Before the 3rd game of the series, the Astros found out they would be without five players on their active roster. Jose Altuve, Alex Bregman, Yordan Alvarez, Martin Maldonado and Robel Garcia were all placed on the COVID-19 injury reserved list.

"It's hard on the team but you have to carry on. The show must go on," manager Dusty Baker said. "And it went on today with some younger players we have here."

Garrett Stubbs, Taylor Jones and Abraham Toro were called up as well as Alex De Goti and Ronnie Dawson who made their major league debuts last week.

The Tigers were able to score runs early on Zack Greinke, Lance McCullers and Jake Odorizzi (who made his Astros debut) and none of these starters lasted more than five innings in the outings.

Yuli Gurriel was the one Astros bright spot against the Tigers as he had 7 hits and drove in 2 runs. He is still continuing to hit the ball consistently as he finished the series with a .429 batting average.

After a 1-5 home stand the Astros looked to bounce back on the road against the division leading Seattle Mariners (you read that correctly).

Friday night proved to be the Astros' best offensive performance since their home opener on April 8th against the A's.

They scored five runs on Yusei Kikuchi through 7 innings behind good hitting from Aledmys Diaz, Chas McCormick and De Goti who drove in two runs on his first major league hit.

The Astros had a 5-2 lead at this point, but Seattle was able to score 4 unanswered to win the game.

Bryan Abreu, Blake Taylor and Ryne Stanek were credited with those four runs.

Ryan Pressly tried to clean up the bottom of the 9th inning after Stanek put the first two batters on base. His effort was unsuccessfully as Ty France hit a game-ending single that scored J.P. Crawford from second to secure a Mariners victory.

Saturday was the best game of the week for the Astros as they finally broke their six-game losing streak.

After failing to pitch more than five innings on Monday against the Tigers, Zack Greinke threw eight shutout innings with 91 pitches.

He struck out six batters and gave up only 4 hits.

"That's what aces do," Astros manager Dusty Baker said. "Guys like (Greinke) ... they stop the bleeding and we're about bled out."

Greinke finished the game with 2,705 career strikeouts. He is now third amongst active players in strikeouts behind Max Scherzer and Justin Verlander.

Ryan Pressly got some redemption too as he threw a perfect 9th inning giving him his first save of the year.

The Astros won this game 1-0 as Taylor Jones drove in the game's only run with an RBI single.

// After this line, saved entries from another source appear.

(** Writing the bundle leaves the pair alone. *)
Lemma PersistServerCA_keeps bundle fs0 : current fs0 →
  triple (λ fs, fs = fs0) (CertPair.PersistServerCA (x_suffix x) (x_pem_decode x) (x_parse_certificate x) bundle (caFile cfg0))
    (λ _, current) (λ _, current) current.
Proof using All.
  intros H0. assert (∀ A (m : FM A), triple (λ fs, fs = fs0) m (λ _ fs, fs = fs0) (λ _ fs, fs = fs0) (λ fs, fs = fs0) →
    triple (λ fs, fs = fs0) m (λ _, current) (λ _, current) current) as Hid.
  { intros A m Hm. eapply triple_conseq; [exact Hm|done|by intros _ ? ->|by intros _ ? ->|by intros ? ->]. }
  unfold CertPair.PersistServerCA. cbv zeta. destruct (is_empty (TrimSpace bundle) || is_empty (TrimSpace (caFile cfg0))) eqn:E.
  { by apply triple_ret; intros ? ->. }
  apply orb_false_iff in E as [_ E]. destruct Hca as [Hca'|(Hplain & Hout & Hv)]; [congruence|].
  eapply triple_bind with (Q' := λ _ fs, fs = fs0).
  { unfold CertPair.lift_err. destruct (CertPair.ValidateServerCA _ _ _); [by apply triple_throw; intros ? ->|by apply triple_ret]. }
  intros _. eapply triple_bind with (Q' := λ _ fs, fs = fs0).
  { unfold ReadFile. eapply triple_bind with (Q' := λ _ fs, fs = fs0); [apply triple_sys; by intros ? ->|]. intros ok.
    eapply triple_bind with (Q' := λ _ fs, fs = fs0); [by apply triple_gets|]. intros fs'. by apply triple_ret. }
  intros existing. destruct (match existing with Read _ => _ | _ => _ end); [by apply triple_ret; intros ? ->|].
  pose proof Hplain as [_ Ht%str_eqb_eq]%andb_true_iff. rewrite Ht.
  set (data := TrimSpace bundle +:+ CertPair.newline).
  pose proof (AtomicWriteFile_spec (x_suffix x) suffix_fresh (caFile cfg0 :: CertPair.watched cert key) Hv (caFile cfg0) data 420 fs0
    ltac:(by left) Hplain) as Hw. cbv zeta in Hw.
  assert (∀ fs, agree (caFile cfg0 :: CertPair.watched cert key) fs fs0 ∨
    replaced (caFile cfg0 :: CertPair.watched cert key) (caFile cfg0) data 420 fs0 fs → current fs) as Hkeep.
  { intros fs [Ha|Ha]; apply (current_agree fs fs0); try done; intros q Hq; [apply Ha; by right|].
    rewrite (Ha q) by (by right). rewrite lookup_insert_ne; [done|]. by intros <-. }
  eapply triple_bind with (Q' := λ _, current); [|by intros _; apply triple_ret].
  apply triple_wrap. eapply triple_conseq; [exact Hw|done|..]; intros; apply Hkeep; auto.
Qed.

(** Files and counters are those of [w0]. *)
Definition same (w0 w : world) : Prop := w_files w = w_files w0 ∧ w_state w = w_state w0.

Lemma onCP_same {A} (m : Client → string → CM A) w0 :
  triple (same w0) (onCP cfg0 m) (λ _, same w0) (λ _, same w0) (same w0).
Proof using Type.
  unfold onCP. eapply triple_bind with (Q' := λ _, same w0); [by apply triple_gets|]. intros cred v w Hw.
  unfold onIdent, zoom, Enroll.onClient. destruct (m _ _ v _) as [[[a|e|] v'] c]; exact Hw.
Qed.

Definition attempts_recovery (err : string) : bool := Enroll.shouldAttemptIdentityRecovery (identity_config cfg0) err 0.

(** A recovery is attempted, or nothing happens. *)
Lemma MaybeRecover_keeps err w0 :
  let post w := w_state w = w_state w0 ∧ (attempts_recovery err = true ∨ w_files w = w_files w0) in
  triple (λ w, w = w0) (MaybeRecoverIdentity x cfg0 err 0) (λ _, post) (λ _ _, False) post.
Proof using Type.
  intros post v w ->. unfold MaybeRecoverIdentity, Enroll.MaybeRecoverIdentity, onIdent, zoom. fold (attempts_recovery err).
  unfold post. destruct (attempts_recovery err); cbn [negb]; [|split; [done|by right]].
  unfold bindM, try. destruct (Enroll.RecoverIdentity _ _ _ _ _ _ _ _ _ _ _ _ _ _ _ _ _ _ _ _ _ _ v _) as [[[a|e|] v'] e']; (split; [done|by left]).
Qed.

Lemma state_keeps P f msg err : (∀ w, P w → P (add_lines [LText Settings.LevelWarn msg err] w)) →
  triple (λ w, P (set_state f w)) (updateState f;;; warn msg err) (λ _, P) (λ _ _, False) (λ _, False).
Proof using Type.
  intros HP. eapply triple_bind with (Q' := λ _, P); [by apply triple_modify|]. intros _. by apply triple_modify.
Qed.

Definition failed_totals (err : string) (c : CertTotals) : CertTotals :=
  Build_CertTotals (CertRenewalsTotal c) (add (CertRenewErrorsTotal c) 1) err.

(** The attempt failed with [err]; the pair can still be recovered, unless the failure
    made the agent recover its identity, which replaces the certificate itself. *)
Definition renewal_failed (c0 : CertTotals) (w : world) : Prop :=
  ∃ err, s_cert (w_state w) = failed_totals err c0 ∧ (recoverable (w_files w) = true ∨ attempts_recovery err = true).

(** The certificate [c] with the key [k] was issued to this agent and is installed. *)
Definition renewal_done (k : string) (c0 : CertTotals) (w : world) : Prop :=
  s_cert (w_state w) = Build_CertTotals (add (CertRenewalsTotal c0) 1) (CertRenewErrorsTotal c0) EmptyString ∧
  ∃ c t st, CertPair.ValidateIssuedPair (x_parse_certificate x) (x_x509_key_pair x) c k (agentID cfg0) t = inr st ∧
    CertPair.live cert key c k (w_files w) ∧ CertPair.absent (CertPair.artifacts cert key) (w_files w).

Lemma renew_failed_spec what err c0 :
  triple (λ w, s_cert (w_state w) = c0 ∧ recoverable (w_files w) = true) (renew_failed what err)
    (λ _ w, s_cert (w_state w) = failed_totals err c0 ∧ recoverable (w_files w) = true) (λ _ _, False) (λ _, False).
Proof using Type.
  unfold renew_failed, recordCertificateRenewError.
  eapply triple_conseq; [apply state_keeps with (P := λ w, s_cert (w_state w) = failed_totals err c0 ∧ recoverable (w_files w) = true)|..]; [done| |done..].
  intros w [<- Hr]. split; [|done]. done.
Qed.

Lemma failed_end what err c0 (K : world → Prop) C :
  triple (λ w, s_cert (w_state w) = c0 ∧ recoverable (w_files w) = true) (renew_failed what err)
    (λ _ w, renewal_failed c0 w ∨ K w) (λ _ _, False) C.
Proof using Type.
  eapply triple_conseq; [apply (renew_failed_spec what err c0)|done| |done..]. intros _ w [Hc Hr]. left. exists err. by auto.
Qed.

(** A file call of the renewal. *)
Lemma file_step {A} (m : FM A) c0 (I : files → Prop) (Q : A → files → Prop) :
  (∀ fs, I fs → recoverable fs = true) →
  (∀ fs0, I fs0 → triple (λ fs, fs = fs0) m Q (λ _ fs, recoverable fs = true) (λ fs, recoverable fs = true)) →
  triple (λ w, s_cert (w_state w) = c0 ∧ I (w_files w)) (try (E' := cerror) (onIdent (Enroll.onFiles m)))
    (λ r w, s_cert (w_state w) = c0 ∧ match r with inr a => Q a (w_files w) | inl _ => recoverable (w_files w) = true end)
    (λ _ _, False) (λ w, recoverable (w_files w) = true).
Proof using Type.
  intros HI Hm. apply triple_start. intros w0 [Hc H0]. apply triple_try.
  eapply triple_conseq; [apply (on_files_spec w0 m), Hm, H0|done|..].
  - intros a w (fs & -> & Ha). done.
  - intros e w (fs & t & -> & _ & He). done.
  - intros w (fs & -> & Hr). done.
Qed.

Lemma install_spec renewed k c0 :
  triple (λ w, s_cert (w_state w) = c0 ∧ current (w_files w)) (install_certificate x cfg0 renewed k)
    (λ _ w, renewal_failed c0 w ∨ renewal_done k c0 w) (λ _ _, False) (λ w, recoverable (w_files w) = true).
Proof using All.
  pose proof (λ fs, current_recoverable fs) as Hcr. unfold install_certificate.
  eapply triple_bind with (Q' := λ _ w, s_cert (w_state w) = c0 ∧ current (w_files w)); [by apply triple_now|]. intros t.
  destruct (CertPair.ValidateIssuedPair _ _ _ _ _ _) as [e|st] eqn:Hv.
  { eapply triple_weaken; [|apply failed_end]. intros w [? ?]. auto. }
  eapply triple_bind; [apply (file_step _ c0 current (λ _, current) Hcr)|].
  { intros fs0 H0. eapply triple_conseq; [apply (PersistServerCA_keeps _ fs0 H0)|done|done|intros; by apply Hcr|intros; by apply Hcr]. }
  intros [e|changed]; [apply failed_end|].
  eapply triple_bind with (Q' := λ _ w, s_cert (w_state w) = c0 ∧ current (w_files w)).
  { destruct changed; [by apply triple_modify|by apply triple_ret]. }
  intros _. eapply triple_bind; [apply (file_step _ c0 current) with (Q := λ _ fs,
    CertPair.live cert key (cn_CertificatePEM renewed) k fs ∧ CertPair.absent (CertPair.artifacts cert key) fs); [exact Hcr|]|].
  { intros fs0 H0. eapply triple_conseq; [apply (CertPair.PersistPair_spec (x_suffix x) (x_parse_certificate x) (x_x509_key_pair x)
      (x_format_nano x) suffix_fresh pair_nonempty cert key Hpaths)|by intros ? ->|by intros _ fs (_ & ?)|done..]. }
  intros [e|[]]; [apply failed_end|].
  eapply triple_bind with (Q' := λ _ w, renewal_done k c0 w).
  { apply triple_modify. intros w [<- Hl]. split; [done|]. exists (cn_CertificatePEM renewed), t, st. by destruct Hl. }
  intros _. apply triple_modify. intros w H. by right.
Qed.

(** The renewal came up for a certificate that is due, and [k] is the key just made. *)
Definition renewal_due (w0 : world) (k : string) : Prop :=
  ∃ csr t c, head (Enroll.ew_keys (w_ident w0)) = Some (Some (k, csr)) ∧ certificate_of (w_files w0) cert = Some c ∧
    due (Settings.cfg_CertRotateBefore (Settings.c_Control cfg0)) t c = true.
(** The certificate is not due, and nothing has been done. *)
Definition renewal_idle (w0 w : world) : Prop :=
  same w0 w ∧ ∃ t c, certificate_of (w_files w0) cert = Some c ∧ due (Settings.cfg_CertRotateBefore (Settings.c_Control cfg0)) t c = false.

(** A pair that can be recovered, or an identity recovery in progress. *)
Definition renewal_killed (w : world) : Prop :=
  recoverable (w_files w) = true ∨ attempts_recovery (CertLastRenewError (s_cert (w_state w))) = true.

(** The request and what follows it. *)
Lemma request_spec k csr w0 : current (w_files w0) →
  triple (same w0)
    (r <- try (E' := cerror) (RenewCertificate x cfg0 csr);;
     match r with
     | inl e => renew_failed "agent_certificate_renew_failed" (cerror_text e);;; MaybeRecoverIdentity x cfg0 (cerror_text e) 0
     | inr renewed => install_certificate x cfg0 renewed k
     end)
    (λ _ w, renewal_failed (s_cert (w_state w0)) w ∨ renewal_done k (s_cert (w_state w0)) w) (λ _ _, False) renewal_killed.
Proof using All.
  intros H0. pose proof (current_recoverable _ H0) as Hr0. eapply triple_bind with (Q' := λ _, same w0).
  { apply triple_try. eapply triple_conseq; [apply (onCP_same _ w0)|done..|]. intros w [Hf _]. left. by rewrite Hf. }
  assert (∀ w, same w0 w → s_cert (w_state w) = s_cert (w_state w0) ∧ current (w_files w)) as Hsame by (by intros w [-> ->]).
  intros [e|renewed].
  - eapply triple_bind.
    { eapply triple_weaken; [|eapply triple_conseq; [apply (renew_failed_spec _ (cerror_text e) (s_cert (w_state w0)))|done|intros ? ? H; exact H|done|done]].
      intros w [-> Hc]%Hsame. split; [done|by apply current_recoverable]. }
    intros []. apply triple_start. intros w1 [Hc Hr].
    assert (∀ w, w_state w = w_state w1 ∧ (attempts_recovery (cerror_text e) = true ∨ w_files w = w_files w1) →
      s_cert (w_state w) = failed_totals (cerror_text e) (s_cert (w_state w0)) ∧ (recoverable (w_files w) = true ∨ attempts_recovery (cerror_text e) = true)) as Hpost.
    { intros w [-> [?| ->]]; auto. }
    eapply triple_conseq; [apply (MaybeRecover_keeps (cerror_text e) w1)|done|..].
    + intros _ w Hw%Hpost. left. by exists (cerror_text e).
    + by intros.
    + intros w [Hcw Hw]%Hpost. unfold renewal_killed. by rewrite Hcw.
  - eapply triple_weaken; [exact Hsame|]. eapply triple_conseq; [apply (install_spec renewed k (s_cert (w_state w0)))|done|done|done|by left].
Qed.

End with_paths.
End renewal.

(** ** The start *)

Section startup.
Context (x : externals) (cfg0 : Settings.Config).

(** Nothing has been sent to the server of events, nor queued for it. *)
Definition unsent (s : Spool.sworld) (w : world) : Prop := Manager.cw_send (w_cycle w) = s.
(* ===== verification/Transport.v ===== *)
(** * Transport: TLS material of the HTTP client (internal/transport)

    The client keeps the CA pool and the client certificate it loaded last and loads
    them again when a file's size or time has changed.  The files change under it, by the
    rotation of certificates, so every system call has its own view of the disk.  X.509
    itself ([CertPool], [Verify], [tls.X509KeyPair]) is a parameter. *)

From S2P Require Import Prelude GoStr GoText.

Local Open Scope Z_scope.
Local Open Scope go_scope.

Record TLSOptions := { to_CAFile : string; to_CertFile : string; to_KeyFile : string; to_ServerName : string }.
Record fileStamp := { fs_size : Z; fs_modTime : time }.
#[export] Instance fileStamp_eq_dec : EqDecision fileStamp.
Proof. solve_decision. Defined.
Definition zero_stamp : fileStamp := Build_fileStamp 0 0.

(** An error, which may wrap [os.ErrNotExist]. *)
Record terror := { te_text : string; te_not_exist : bool }.

(** What [os.Stat] and [os.ReadFile] find at one moment. *)
Inductive stat_result := StatOk (s : fileStamp) | StatMissing | StatFailed (e : string).
Record view := { vw_stat : string → stat_result; vw_read : string → terror + string }.

Definition statFile (vw : view) (path label : string) : terror + fileStamp :=
  if is_empty path then inr zero_stamp else
  match vw_stat vw path with
  | StatOk s => inr s
  | StatMissing => inl {| te_text := label +:+ " does not exist: " +:+ path; te_not_exist := true |}
  | StatFailed e => inl {| te_text := "stat " +:+ label +:+ ": " +:+ e; te_not_exist := false |}
  end.

Section transport.
(** A certificate, a pool, a loaded pair. *)
Context {certificate pool pair : Type}.
Context (system_roots : pool) (AppendCertsFromPEM : string → option pool).
(** [tls.X509KeyPair] and [Certificate.Verify], for a leaf, the name, the roots and the
    intermediates, at a time. *)
Context (X509KeyPair : string → string → option pair).
Context (Verify : certificate → string → pool → list certificate → time → option string).

Record reloadingTLSMaterial := {
  m_caFile : string; m_certFile : string; m_keyFile : string; m_cachedRoots : option (pool * fileStamp);
  m_cachedClient : option (pair * fileStamp * fileStamp) }.

Definition with_roots (r : pool * fileStamp) (m : reloadingTLSMaterial) : reloadingTLSMaterial :=
  Build_reloadingTLSMaterial (m_caFile m) (m_certFile m) (m_keyFile m) (Some r) (m_cachedClient m).
Definition with_client (c : pair * fileStamp * fileStamp) (m : reloadingTLSMaterial) : reloadingTLSMaterial :=
  Build_reloadingTLSMaterial (m_caFile m) (m_certFile m) (m_keyFile m) (m_cachedRoots m) (Some c).

(** The views of the two system calls of [rootCAs]. *)
Record ca_views := { cv_stat : view; cv_read : view }.
(** X10: a record whose optional fields are missing or hold no value (None or
    NaN, as the columns of a resume file that has the required columns only)
    gives the form of an item never coded, but for the score: "No", no box
    checked, empty texts, "Public Information", the first category; the
    isinstance tests keep NaN out of every widget. *)
Theorem defaults_without_text_fields (data_cat_names var_category_names : list string)
    (r : record) :
  (∀ k v, k ∈ optional_keys → dict_get k r = Some v → absent v) →
  default_form data_cat_names var_category_names (Some r)
  = Form (default_score (Some r)) No (map (λ _, false) data_cat_names) false ""
         PublicInformation (hd OTHER (category_options var_category_names)) "" "" ∧
  default_form data_cat_names var_category_names None
  = Form 0 No (map (λ _, false) data_cat_names) false ""
         PublicInformation (hd OTHER (category_options var_category_names)) "" "".
Proof.
  intros Habs.
  assert (∀ k dflt, k ∈ optional_keys →
            prev_field k dflt (Some r) = dflt ∨ absent (prev_field k dflt (Some r)))
    as Hfield.
  { intros k dflt Hk. apply prev_field_absent. intros v. by apply Habs. }
  assert (∀ previous_coding,
            prev_data_cats previous_coding = [] →
            default_checked data_cat_names previous_coding
              = map (λ _, false) data_cat_names ∧
            default_other_checked previous_coding = false) as Hboxes.
  { intros pc Hpc. unfold default_checked, default_other_checked. rewrite Hpc. split.
    - apply map_ext. intros n. apply bool_decide_eq_false. intros H.
      by apply elem_of_nil in H.
    - apply bool_decide_eq_false. intros H. by apply elem_of_nil in H. }
  destruct (first_option_index var_category_names) as [Hidx Hnth]. cbv zeta in *.
  split.
  - assert (prev_data_cats (Some r) = []) as Hcats.
    { unfold prev_data_cats.
      destruct (Hfield "data_categories" (VStr "") ltac:(unfold optional_keys; repeat constructor))
        as [-> | [-> | ->]]; reflexivity. }
    destruct (Hboxes (Some r) Hcats) as [Hc Ho].
    unfold default_form. rewrite Hc, Ho. f_equal.
    + unfold default_cites_data.
      destruct (Hfield "cites_data" (VStr "No") ltac:(unfold optional_keys; repeat constructor))
        as [-> | [-> | ->]]; reflexivity.
    + unfold prev_data_other.
      destruct (Hfield "data_category_other" (VStr "")
                  ltac:(unfold optional_keys; repeat constructor))
        as [-> | [-> | ->]]; reflexivity.
    + unfold default_information_type.
      destruct (Hfield "information_type" (VStr "Public Information")
                  ltac:(unfold optional_keys; repeat constructor))
        as [-> | [-> | ->]]; reflexivity.
    + assert (prev_arg_cat (category_options var_category_names) (Some r)
              = hd OTHER (category_options var_category_names)) as Hprev.
      { unfold prev_arg_cat. cbv zeta.
        destruct (Hfield "argument_category"
                    (VStr (hd OTHER (category_options var_category_names)))
                    ltac:(unfold optional_keys; repeat constructor))
          as [-> | [-> | ->]]; reflexivity. }
      unfold default_cat_index. by rewrite Hprev, Hidx.
    + unfold prev_arg_other.
      destruct (Hfield "argument_category_other" (VStr "")
                  ltac:(unfold optional_keys; repeat constructor))
        as [-> | [-> | ->]]; reflexivity.
    + unfold prev_notes.
      destruct (Hfield "notes" (VStr "") ltac:(unfold optional_keys; repeat constructor))
        as [-> | [-> | ->]]; reflexivity.
  - destruct (Hboxes None eq_refl) as [Hc Ho].
    unfold default_form. rewrite Hc, Ho. f_equal.
    unfold default_cat_index.
    change (prev_arg_cat (category_options var_category_names) None)
      with (hd OTHER (category_options var_category_names)).
    by rewrite Hidx.
Qed.

(** A record with the required keys only. *)
Lemma defaults_without_text_fields_witness :
  (∀ k v, k ∈ optional_keys → dict_get k required_only = Some v → absent v) ∧
  default_form Scenario.data_cats ["Growth"; "Prices"] (Some required_only)
  = Form 1 No [false; false] false "" PublicInformation "Growth" "" "".
Proof.
  assert (∀ k v, k ∈ optional_keys → dict_get k required_only = Some v → absent v) as H.
  { intros k v Hk. unfold optional_keys in Hk.
    repeat (apply elem_of_cons in Hk as [->|Hk]; [discriminate|]).
    by apply elem_of_nil in Hk. }
  split; [exact H|].
  exact (proj1 (defaults_without_text_fields Scenario.data_cats ["Growth"; "Prices"]
                  required_only H)).
Defined.

(** ** The score widget *)









(** ** The locked values of a session without a resume *)




(** ** Clicks that change nothing, clicks that only move the cursor *)

(** X13: while the typed name is empty and no name is locked the script stops
    in the sidebar: whatever is clicked from a fresh session, the session
    stays the fresh one. *)
Theorem nothing_without_a_name (coding_df : list item) (data_cat_names : list string)
    (clicks : list (sidebar_input * action)) :
  Forall (λ click, typed_name click.1 = "") clicks →
  run coding_df data_cat_names fresh_session clicks = fresh_session.
Proof.
  induction 1 as [|[ui a] clicks Hname Hrest IH]; [done|].
  simpl in *. unfold step, sidebar. simpl. by rewrite Hname.
Qed.

(** Save, Load Session and Skip with an empty name. *)
Lemma nothing_without_a_name_witness :
  let clicks := [(SidebarInput "" Inflation, SaveAndContinue Scenario.growth "t");
                 (SidebarInput "" Employment, LoadSession Scenario.q1_q5);
                 (SidebarInput "" Inflation, Skip)] in
  Forall (λ click, typed_name click.1 = "") clicks ∧
  run Scenario.store Scenario.data_cats fresh_session clicks = fresh_session.
Proof.
  intros clicks.
  assert (Forall (λ click, typed_name click.1 = "") clicks) as H by (repeat constructor).
  split; [exact H|].
  exact (nothing_without_a_name Scenario.store Scenario.data_cats clicks H).
Defined.

Lemma same_records_trans (st1 st2 st3 : session) :
  same_records st1 st2 → same_records st2 st3 → same_records st1 st3.
Proof.
  intros (H1 & H2 & H3 & H4) (H1' & H2' & H3' & H4'). unfold same_records.
  by rewrite H1', H2', H3', H4'.
Qed.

Sunday's game ended the Astros week with a whimper, as the Mariners bested Houston 7-2.

Jake Odorizzi got off to a good start, but he gave up three hits and was pulled after Mitch Haniger's fifth-inning triple made it a 3-2 lead over the Astros.

Odorizzi is now (0-2) with a 10.57 ERA after two starts with the Astros.

Houston's offensive woes continued Sunday, as Aledmys Díaz had their only hit, an RBI double in the second inning that fell in when outfielder José Marmolejos lost the ball in the sun.

"It's tough to take when you only got one hit and the one hit we got was lost in the sun," Baker said.

UP NEXT: The Astros (7-8) will finish their road trip with a two game series against the Rockies who have the worst record in the league (4-12) before starting an eight-game homestead.